(TASK STATEMENT): Carry over every entry exactly as it appears in the records.
____
(** * zmq.rpc.simplerpc: a shallow embedding of the RPC service and its proxies

    The development follows [src/zmq/rpc/simplerpc.py]:
    - [RPCBase], the state shared by the service and the proxies;
    - [Service], the ROUTER side ([RPCService._handle_request],
      [RPCService._send_error]);
    - [AsyncProxy] and [SyncProxy], the DEALER side
      ([AsyncRPCServiceProxy], [RPCServiceProxy]);
    - [SimpleCodec] and [Echo], a concrete serializer pair and the
      [Echo] service of the module docstring, used to run the model.

    Python objects that travel through the codec are values of [pyobj];
    the socket is a log of [send] operations; an instance is a record that
    is threaded through a state-and-exception monad. *)

From Stdlib Require Import String Ascii ZArith List Lia.
From stdpp Require Import base gmap strings list.
Import ListNotations.
Open Scope string_scope.
Open Scope list_scope.

(** ** Python values *)

(** Objects handed to the serializer: the argument tuple, the keyword
    dictionary and the results of methods. A Python 2 [str] is a byte
    string, here [string]. *)
#[local] Unset Elimination Schemes.
Inductive pyobj : Type :=
| PyNone
| PyBool (b : bool)
| PyInt (z : Z)
| PyStr (s : string)
| PyTuple (items : list pyobj)
| PyDict (items : list (string * pyobj)).
#[local] Set Elimination Schemes.

(** Induction over [pyobj], through the items of tuples and dictionaries. *)
Fixpoint pyobj_ind (P : pyobj -> Prop)
    (HNone : P PyNone)
    (HBool : forall b, P (PyBool b))
    (HInt : forall z, P (PyInt z))
    (HStr : forall s, P (PyStr s))
    (HTuple : forall items, Forall P items -> P (PyTuple items))
    (HDict : forall items, Forall (fun kv => P (snd kv)) items -> P (PyDict items))
    (o : pyobj) {struct o} : P o :=
  let rec := pyobj_ind P HNone HBool HInt HStr HTuple HDict in
  match o with
  | PyNone => HNone
  | PyBool b => HBool b
  | PyInt z => HInt z
  | PyStr s => HStr s
  | PyTuple items =>
      HTuple items
        ((fix all (l : list pyobj) : Forall P l :=
            match l with
            | [] => @List.Forall_nil _ P
            | x :: l' => @List.Forall_cons _ P x l' (rec x) (all l')
            end) items)
  | PyDict items =>
      HDict items
        ((fix all (l : list (string * pyobj)) : Forall (fun kv => P (snd kv)) l :=
            match l with
            | [] => @List.Forall_nil _ (fun kv => P (snd kv))
            | kv :: l' => @List.Forall_cons _ (fun kv => P (snd kv)) kv l' (rec (snd kv)) (all l')
            end) items)
  end.

(** Python 2 [unicode] text: a sequence of code points. *)
Inductive unicode : Type := Unicode (code_points : list N).

(** An ASCII literal read as text. *)
Definition u (s : string) : unicode :=
  Unicode (map N_of_ascii (list_ascii_of_string s)).

(** ** Exceptions *)

(** class RemoteRPCError(Exception) *)
Record RemoteRPCError := {
  ename : unicode;
  evalue : unicode;
  traceback : unicode;
  args : unicode * unicode
}.

(** RemoteRPCError.__init__ *)
Definition RemoteRPCError__init__ (ename evalue traceback : unicode) : RemoteRPCError :=
  {| ename := ename; evalue := evalue; traceback := traceback;
     args := (ename, evalue) |}.

(** [exn]: exceptions of the modelled code itself, and those passing
    through it.

    [exc_info]: what [sys.exc_info()] holds when supplied code (a method, a
    serializer, a callback) has raised, as far as [_send_error] looks at it.
    [_send_error] asks for three texts, [unicode(etype.__name__)],
    [unicode(evalue)] and [unicode(traceback.format_exc(tb))]; each of these
    conversions gives a text or raises.

    [conversion]: the text, or the exception the conversion raises
    (UnicodeDecodeError with the ascii codec for a byte string that is not
    ASCII, as [unicode(ValueError('caf\xc3\xa9'))] in Python 2). *)
Inductive exn : Type :=
| RuntimeError (msg : string)
| IndexError (msg : string)
| AttributeError (msg : string)
| UnboundLocalError (msg : string)
| UnicodeDecodeError (codec : string)
| Remote (err : RemoteRPCError)
| Foreign (info : exc_info)
with exc_info : Type :=
| ExcInfo (exc_name exc_value exc_traceback : conversion)
with conversion : Type :=
| Text (text : unicode)
| Unconvertible (raised : exn).

Definition exc_name (e : exc_info) : conversion :=
  match e with ExcInfo name _ _ => name end.

Definition exc_value (e : exc_info) : conversion :=
  match e with ExcInfo _ value _ => value end.

Definition exc_traceback (e : exc_info) : conversion :=
  match e with ExcInfo _ _ tb => tb end.

(** A text is a conversion that succeeded. *)
Coercion Text : unicode >-> conversion.

(** Result of running supplied code. *)
Inductive result (A : Type) : Type :=
| Ok (a : A)
| Exc (e : exc_info).
Arguments Ok {A} a.
Arguments Exc {A} e.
____
(ANSWER TO THIS PROBLEM):
(** * zmq.rpc.simplerpc: a shallow embedding of the RPC service and its proxies

    The development follows [src/zmq/rpc/simplerpc.py]:
    - [RPCBase], the state shared by the service and the proxies;
    - [Service], the ROUTER side ([RPCService._handle_request],
      [RPCService._send_error]);
    - [AsyncProxy] and [SyncProxy], the DEALER side
      ([AsyncRPCServiceProxy], [RPCServiceProxy]);
    - [SimpleCodec] and [Echo], a concrete serializer pair and the
      [Echo] service of the module docstring, used to run the model.

    Python objects that travel through the codec are values of [pyobj];
    the socket is a log of [send] operations; an instance is a record that
    is threaded through a state-and-exception monad. *)

From Stdlib Require Import String Ascii ZArith List Lia.
From stdpp Require Import base gmap strings list.
Import ListNotations.
Open Scope string_scope.
Open Scope list_scope.

(** ** Python values *)

(** Objects handed to the serializer: the argument tuple, the keyword
    dictionary and the results of methods. A Python 2 [str] is a byte
    string, here [string]. *)
#[local] Unset Elimination Schemes.
Inductive pyobj : Type :=
| PyNone
| PyBool (b : bool)
| PyInt (z : Z)
| PyStr (s : string)
| PyTuple (items : list pyobj)
| PyDict (items : list (string * pyobj)).
#[local] Set Elimination Schemes.

(** Induction over [pyobj], through the items of tuples and dictionaries. *)
Fixpoint pyobj_ind (P : pyobj -> Prop)
    (HNone : P PyNone)
    (HBool : forall b, P (PyBool b))
    (HInt : forall z, P (PyInt z))
    (HStr : forall s, P (PyStr s))
    (HTuple : forall items, Forall P items -> P (PyTuple items))
    (HDict : forall items, Forall (fun kv => P (snd kv)) items -> P (PyDict items))
    (o : pyobj) {struct o} : P o :=
  let rec := pyobj_ind P HNone HBool HInt HStr HTuple HDict in
  match o with
  | PyNone => HNone
  | PyBool b => HBool b
  | PyInt z => HInt z
  | PyStr s => HStr s
  | PyTuple items =>
      HTuple items
        ((fix all (l : list pyobj) : Forall P l :=
            match l with
            | [] => @List.Forall_nil _ P
            | x :: l' => @List.Forall_cons _ P x l' (rec x) (all l')
            end) items)
  | PyDict items =>
      HDict items
        ((fix all (l : list (string * pyobj)) : Forall (fun kv => P (snd kv)) l :=
            match l with
            | [] => @List.Forall_nil _ (fun kv => P (snd kv))
            | kv :: l' => @List.Forall_cons _ (fun kv => P (snd kv)) kv l' (rec (snd kv)) (all l')
            end) items)
  end.

(** Python 2 [unicode] text: a sequence of code points. *)
Inductive unicode : Type := Unicode (code_points : list N).

(** An ASCII literal read as text. *)
Definition u (s : string) : unicode :=
  Unicode (map N_of_ascii (list_ascii_of_string s)).

(** ** Exceptions *)

(** class RemoteRPCError(Exception) *)
Record RemoteRPCError := {
  ename : unicode;
  evalue : unicode;
  traceback : unicode;
  args : unicode * unicode
}.

(** RemoteRPCError.__init__ *)
Definition RemoteRPCError__init__ (ename evalue traceback : unicode) : RemoteRPCError :=
  {| ename := ename; evalue := evalue; traceback := traceback;
     args := (ename, evalue) |}.

(** [exn]: exceptions of the modelled code itself, and those passing
    through it.

    [exc_info]: what [sys.exc_info()] holds when supplied code (a method, a
    serializer, a callback) has raised, as far as [_send_error] looks at it.
    [_send_error] asks for three texts, [unicode(etype.__name__)],
    [unicode(evalue)] and [unicode(traceback.format_exc(tb))]; each of these
    conversions gives a text or raises.

    [conversion]: the text, or the exception the conversion raises
    (UnicodeDecodeError with the ascii codec for a byte string that is not
    ASCII, as [unicode(ValueError('caf\xc3\xa9'))] in Python 2). *)
Inductive exn : Type :=
| RuntimeError (msg : string)
| IndexError (msg : string)
| AttributeError (msg : string)
| UnboundLocalError (msg : string)
| UnicodeDecodeError (codec : string)
| Remote (err : RemoteRPCError)
| Foreign (info : exc_info)
with exc_info : Type :=
| ExcInfo (exc_name exc_value exc_traceback : conversion)
with conversion : Type :=
| Text (text : unicode)
| Unconvertible (raised : exn).

Definition exc_name (e : exc_info) : conversion :=
  match e with ExcInfo name _ _ => name end.

Definition exc_value (e : exc_info) : conversion :=
  match e with ExcInfo _ value _ => value end.

Definition exc_traceback (e : exc_info) : conversion :=
  match e with ExcInfo _ _ tb => tb end.

(** A text is a conversion that succeeded. *)
Coercion Text : unicode >-> conversion.

(** Result of running supplied code. *)
Inductive result (A : Type) : Type :=
| Ok (a : A)
| Exc (e : exc_info).
Arguments Ok {A} a.
Arguments Exc {A} e.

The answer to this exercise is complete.